Disability Income Benefits
As with all types of health insurance benefits, premiums (or other employer contributions) paid by an employer for disability income insurance for employees are generally tax deductible by the employer and are not taxable income to the employee. Employee contributions, on the other hand, are not tax deductible by the employee. Consistent with these two rules, the payment of benefits under an insured plan or a non-insured salary continuation plan result in taxable income to the employee to the extent that benefits received are attributable to employer contributions. Thus, under a noncontributory plan, the benefits are included in an employee’s gross income. Under a partially contributory plan, benefits attributable to employee contributions are received free of federal income taxation and benefits attributable to employer contributions are includable in gross income (employees are eligible for a tax credit, however). A tax credit is available to persons who are totally and permanently disabled. This credit is taken on the employee’s federal income tax return. The maximum credit is $750 for a single person and $1,125 for a married person filing jointly.
Long-Term Care Plans
It is easy to conclude that health insurance benefits utilized to pay for an operation or a physician’s examination should, as a matter of public and tax policy, be excludable from income. However, uncertainty has existed about the tax treatment of LTC mainly because LTC involves a combination of services, some of which are health care and others of which appear more like personal items (e.g., room and board in an assisted living facility). This uncertainty was resolved for certain types of policies with enactment of HIPAA. The legislation clarified that qualified LTC costs and benefits generally will be treated the same as other health costs and benefits.

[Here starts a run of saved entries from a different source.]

(* ===== verification/AgentOperations.v ===== *)
(** * Dispatching an operation to a printer

    [machine/operations.rs] and [operations/light.rs] of the agent: what the agent
    exchanges with a printer over MQTT to perform an operation, and the answer it
    reports.  The transport is the environment: which calls fail, and which reports
    arrive while the code waits. *)

From S2P Require Import Prelude RustStr RustFloat Json CoreTypes H2c DeviceFeatures Ams PrinterOperation OperationWire ProjectFile AgentMaterials StudioSequence MqttCommands OperationCommands OperationReports Tx.

#[local] Open Scope Z_scope.
#[local] Open Scope rust_scope.
#[local] Open Scope tx_scope.

(** ** The transport *)

(** What [next_report] yields. *)
Inductive ReportEvent := Arrived (payload : json) | TransportFailed (error : AnyError).

Inductive Fault := Raised (error : AnyError) | Panicked.

(** The connection to one printer: the sequence cell of the process, the calls made so
    far, the outcomes of the next [subscribe] and [publish] calls (the calls beyond the
    list succeed), and the reports of each wait, up to its deadline. *)
Module Link.
Record t := mk {
  cell : Z; subscribed : list string; published : list (string * json);
  faults : list (option AnyError); windows : list (list ReportEvent) }.

Definition with_cell (cell' : Z) (l : t) : t :=
  mk cell' (subscribed l) (published l) (faults l) (windows l).
End Link.

Definition mq (A : Type) : Type := tx Link.t Fault A.

Definition mq_lift {A} (r : result AnyError A) : mq A := tlift (map_err Raised r).

(** [Context::context] on what a computation raises. *)
Definition with_context {A} (message : string) (m : mq A) : mq A := fun l =>
  let '(l, r) := m l in
  (l, map_err (fun f => match f with
                        | Raised e => Raised (message +:+ ": " +:+ e)
                        | Panicked => Panicked
                        end) r).

(** The outcome of the next call. *)
Definition call_outcome : mq unit := fun l =>
  match Link.faults l with
  | Some e :: faults =>
      (Link.mk (Link.cell l) (Link.subscribed l) (Link.published l) faults (Link.windows l), Err (Raised e))
  | None :: faults =>
      (Link.mk (Link.cell l) (Link.subscribed l) (Link.published l) faults (Link.windows l), Ok tt)
  | [] => (l, Ok tt)
  end.

Definition log_subscribe (topic : string) : mq unit := fun l =>
  (Link.mk (Link.cell l) (Link.subscribed l ++ [topic]) (Link.published l) (Link.faults l)
     (Link.windows l), Ok tt).
Definition log_publish (topic : string) (payload : json) : mq unit := fun l =>
  (Link.mk (Link.cell l) (Link.subscribed l) (Link.published l ++ [(topic, payload)])
     (Link.faults l) (Link.windows l), Ok tt).

Definition subscribe (topic : string) : mq unit := log_subscribe topic ~;; call_outcome.
(** A publish that fails may still have reached the printer. *)
Definition publish (topic : string) (payload : json) : mq unit :=
  log_publish topic payload ~;; call_outcome.

(** The reports of the next wait. *)
Definition wait_reports : mq (list ReportEvent) := fun l =>
  match Link.windows l with
  | [] => (l, Ok [])
  | window :: windows =>
      (Link.mk (Link.cell l) (Link.subscribed l) (Link.published l) (Link.faults l) windows, Ok window)
  end.

Definition deadline : string := "deadline has elapsed".

(** ** The result of a dispatch *)

Module PrinterOperationDispatchResult.
Record t := mk {
  sequence_id : option string; mqtt_report : option json;
  mqtt_summary : option PrinterOperationMqttSummary.t; error : option string }.

Definition dispatched : t := mk None None None None.
End PrinterOperationDispatchResult.

(** ** Waiting for the answer *)

Section Operations.
Context `{FloatText} `{SlicerKey}.

(** Does a report answer one of the commands? *)
Definition relevant_report (sequence_ids : list string) (expected_command : option string)
    (payload : json) : option (string * OperationEnvelope.t) :=
  report ← from_payload payload;
  sequence_id ← report_sequence_id report;
  if negb (bool_decide (sequence_id ∈ sequence_ids))
     || is_some_and (fun command => negb (beq (report_command report) (Some command))) expected_command
  then None else Some (sequence_id, report).

(** The loop of [matching_sequence_report]; the end of the list is the deadline. *)
Fixpoint matching_loop (sequence_ids : list string) (expected_command : option string)
    (failures : list (string * OperationEnvelope.t)) (events : list ReportEvent)
  : result AnyError (string * OperationEnvelope.t) :=
  match events with
  | [] => Err ("wait for matching printer operation MQTT result: " +:+ deadline)
  | TransportFailed e :: _ => Err ("wait for printer operation MQTT result: " +:+ e)
  | Arrived payload :: events =>
      match relevant_report sequence_ids expected_command payload with
      | None => matching_loop sequence_ids expected_command failures events
      | Some (sequence_id, report) =>
          match report_error report with
          | None => Ok (sequence_id, report)
          | Some _ =>
              let failures := failures ++ [(sequence_id, report)] in
              match failures with
              | first :: _ =>
                  if (length failures =? length sequence_ids)%nat then Ok first
                  else matching_loop sequence_ids expected_command failures events
              | [] => matching_loop sequence_ids expected_command failures events
              end
          end
      end
  end.

Definition matching_sequence_report (sequence_ids : list string) (expected_command : option string)
  : mq (result AnyError (string * OperationEnvelope.t)) :=
  events <~ wait_reports ;;
  tret (matching_loop sequence_ids expected_command [] events).

(** ** The chamber light *)

Definition BAMBU_STUDIO_CHAMBER_LIGHT_NODES : list string := ["chamber_light"; "chamber_light2"]%string.

(** The loop of [latest_chamber_light_report]. *)
Fixpoint light_loop (events : list ReportEvent) : result AnyError bool :=
  match events with
  | [] => Err ("wait for chamber light status report: " +:+ deadline)
  | TransportFailed e :: _ => Err ("wait for chamber light status report: " +:+ e)
  | Arrived payload :: events =>
      match parse_printer_report payload ≫= chamber_light_report with
      | Some on => Ok on
      | None => light_loop events
      end
  end.

(** A payload under the next sequence id. *)
Definition payload_of (command : BambuMqttCommand.t) : mq BambuMqttCommandPayload.t := fun l =>
  match command_payload command (Link.cell l) with
  | Some (payload, cell) => (Link.with_cell cell l, Ok payload)
  | None => (l, Err Panicked)
  end.

Definition chamber_light_commands (topics : BambuMqttTopics.t) (requested_on : option bool)
  : mq (list BambuMqttCommand.t) :=
  pushall <~ payload_of BambuMqttCommand.RequestPushAll ;;
  with_context "request current light report before controlling chamber light"
    (publish (BambuMqttTopics.request topics) (BambuMqttCommandPayload.payload pushall)) ~;;
  events <~ wait_reports ;;
  report_on <~ mq_lift (light_loop events) ;;
  tret (chamber_light_commands_for_nodes BAMBU_STUDIO_CHAMBER_LIGHT_NODES
          (default (negb report_on) requested_on)).

(** ** Dispatch *)

Definition expected_auto_mapping (operation : PrinterOperation.t) : option MappingRequest.t :=
  match operation with
  | PrinterOperation.GetAutoNozzleMapping request => Some request
  | _ => None
  end.

(** The commands of an operation. *)
Definition operation_commands (serial : string) (topics : BambuMqttTopics.t)
    (operation : PrinterOperation.t) (observed_features : option BambuDeviceFeatures)
  : mq (list BambuMqttCommand.t) :=
  match operation with
  | PrinterOperation.ToggleLight => chamber_light_commands topics None
  | PrinterOperation.SetChamberLight on => chamber_light_commands topics (Some on)
  | _ =>
      match mqtt_command_for_printer_operation_with_features operation observed_features with
      | None => tfail Panicked
      | Some command =>
          command <~ with_context ("select printer operation payload for " +:+ serial) (mq_lift command) ;;
          tret [command]
      end
  end.

(** [commands.iter().map(command_payload).collect()]. *)
Fixpoint payloads_of (commands : list BambuMqttCommand.t) : mq (list BambuMqttCommandPayload.t) :=
  match commands with
  | [] => tret []
  | command :: commands =>
      payload <~ payload_of command ;; rest <~ payloads_of commands ;; tret (payload :: rest)
  end.

Fixpoint publish_all (serial topic : string) (payloads : list BambuMqttCommandPayload.t) : mq unit :=
  match payloads with
  | [] => tret tt
  | payload :: payloads =>
      with_context ("publish printer operation to " +:+ serial)
        (publish topic (BambuMqttCommandPayload.payload payload)) ~;;
      publish_all serial topic payloads
  end.

(** What the dispatcher makes of a matching report. *)
Definition answered (operation : PrinterOperation.t) (sequence_id : string)
    (report : OperationEnvelope.t) : result AnyError PrinterOperationDispatchResult.t :=
  match expected_auto_mapping operation with
  | None => Ok tt
  | Some request =>
      response <-? ok_or (auto_nozzle_mapping_response report)
        "decode H2C auto nozzle mapping response"%string ;;
      if negb (is_valid_for response request)
      then bail "printer returned an invalid H2C auto nozzle mapping response" else Ok tt
  end ?;;
  Ok (PrinterOperationDispatchResult.mk (Some sequence_id) (Some (report_into_payload report))
        (report_summary report) (report_error report)).

(** The end of the dispatch: the wait for the answer to what was published. *)
Definition await_answer (operation : PrinterOperation.t)
    (payloads : list BambuMqttCommandPayload.t) : mq PrinterOperationDispatchResult.t :=
  let expected := expected_auto_mapping operation in
  let sequence_ids := omap BambuMqttCommandPayload.sequence_id payloads in
  match sequence_ids with
  | [] => tret PrinterOperationDispatchResult.dispatched
  | first :: _ =>
      answer <~ matching_sequence_report sequence_ids
        ((fun _ => "get_auto_nozzle_mapping"%string) <$> expected) ;;
      match answer with
      | Ok (sequence_id, report) => mq_lift (answered operation sequence_id report)
      | Err e =>
          if is_some expected
          then mq_lift (Err ("H2C auto nozzle mapping response unavailable: " +:+ e))
          else tret (PrinterOperationDispatchResult.mk (Some (List.last sequence_ids first))
                       None None None)
      end
  end.

Definition dispatch_printer_operation (serial : string) (operation : PrinterOperation.t)
    (observed_features : option BambuDeviceFeatures) : mq PrinterOperationDispatchResult.t :=
  let topics := BambuMqttTopics.for_serial serial in
  with_context ("subscribe to report topic " +:+ BambuMqttTopics.report topics)
    (subscribe (BambuMqttTopics.report topics)) ~;;
  commands <~ operation_commands serial topics operation observed_features ;;
  payloads <~ payloads_of commands ;;
  publish_all serial (BambuMqttTopics.request topics) payloads ~;;
  await_answer operation payloads.
End Operations.

(** ** Reference definition of the wait *)

Section Reference.
Context `{FloatText} `{SlicerKey}.

(** The reports that arrive before the wait ends, and the error it ends with. *)
Fixpoint arrivals (events : list ReportEvent) : list json :=
  match events with Arrived payload :: events => payload :: arrivals events | _ => [] end.
Fixpoint wait_error (events : list ReportEvent) : AnyError :=
  match events with
  | [] => "wait for matching printer operation MQTT result: " +:+ deadline
  | TransportFailed e :: _ => "wait for printer operation MQTT result: " +:+ e
  | Arrived _ :: events => wait_error events
  end.

Definition failed_answer (answer : string * OperationEnvelope.t) : bool := is_some (report_error answer.2).

(** The leading failures. *)
Fixpoint leading_failures (answers : list (string * OperationEnvelope.t))
  : list (string * OperationEnvelope.t) :=
  match answers with
  | a :: answers => if failed_answer a then a :: leading_failures answers else []
  | [] => []
  end.

(** The first failure once there are as many leading failures as commands; otherwise
    the first success. *)
Definition choose_answer (commands : nat) (answers : list (string * OperationEnvelope.t))
    (none : AnyError) : result AnyError (string * OperationEnvelope.t) :=
  let failures := leading_failures answers in
  if (commands <=? length failures)%nat then ok_or (head failures) none
  else ok_or (head (drop (length failures) answers)) none.

Lemma matching_loop_from ids expected events : forall failures,
  ids <> [] -> (length failures < length ids)%nat ->
  matching_loop ids expected failures events
  = let answers := omap (relevant_report ids expected) (arrivals events) in
    let fails := failures ++ leading_failures answers in
    if (length ids <=? length fails)%nat then ok_or (head fails) (wait_error events)
    else ok_or (head (drop (length (leading_failures answers)) answers)) (wait_error events).
Proof.
  assert (forall failures : list (string * OperationEnvelope.t), (length failures < length ids)%nat ->
    (length ids <=? length (failures ++ []))%nat = false) as Hnil.
  { intros failures Hl. rewrite app_nil_r. by apply Nat.leb_gt. }
  induction events as [|[payload|e] events IH]; intros failures Hids Hl; cbn [matching_loop arrivals omap];
    try (cbn; by rewrite Hnil).
  destruct (relevant_report ids expected payload) as [[id report]|] eqn:R; cbn [omap list_omap];
    cbn zeta; rewrite ?R; [|by apply IH].
  cbn [leading_failures]. unfold failed_answer at 1 2 3; cbn [snd].
  destruct (report_error report) as [err|] eqn:Err; cbn [is_some].
  - set (later := leading_failures (list_omap _ _ _ _)).
    assert (failures ++ (id, report) :: later = (failures ++ [(id, report)]) ++ later) as ->
      by by rewrite <- app_assoc.
    destruct (failures ++ [(id, report)]) as [|first rest] eqn:Ef; [by destruct failures|].
    assert (length (first :: rest) = S (length failures)) as El
      by by rewrite <- Ef, length_app, Nat.add_comm.
    destruct (Nat.eqb_spec (length (first :: rest)) (length ids)) as [E|E].
    + rewrite (proj2 (Nat.leb_le _ _)); [done|]. rewrite length_app. lia.
    + by rewrite IH by first [done|lia].
  - by rewrite Hnil.
Qed.

(** C24: the wait for the answer of an operation is a choice among the reports that
    answer one of its commands: it yields the first report without an error, unless as
    many failures as there are commands come first, in which case it yields the first
    failure; a wait that gives neither ends with the error of the transport or of its
    deadline. *)
Theorem matching_report_choice (ids : list string) (expected : option string)
    (events : list ReportEvent) (Hids : ids <> []) :
  matching_loop ids expected [] events
  = choose_answer (length ids) (omap (relevant_report ids expected) (arrivals events))
      (wait_error events).
Proof.
  rewrite matching_loop_from; [done|done|]. destruct ids; [done|cbn; lia].
Qed.
End Reference.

If policies and insurers follow the consumer protection standards included in the law, such policies receive the following tax treatment:
• In general, benefits are excluded from taxable income. Benefits paid by per diem—based policies are tax free up to $175 a day, indexed for inflation. Insurers must report to the IRS the amount of LTC insurance benefits paid.
• Insurance premiums and out-of-pocket spending for LTC services qualify as medical expense deductions subject to the standard limitation. There are limits on the premium deduction based on age.
• Self-employed individuals can deduct LTC insurance premiums from their income, beginning with 40 percent in 1997 and ultimately reaching 80 percent of the premium in 2006.
• Employer contributions to an employee’s LTC premium are excluded from taxable income of the employee. LTC insurance cannot be offered, however, as part of a cafeteria plan.
Passage of HIPAA is expected to increase interest in LTC insurance through the tax changes. Additionally, many consumers will learn about ETC insurance for the first time as a result of learning about the new tax treatment.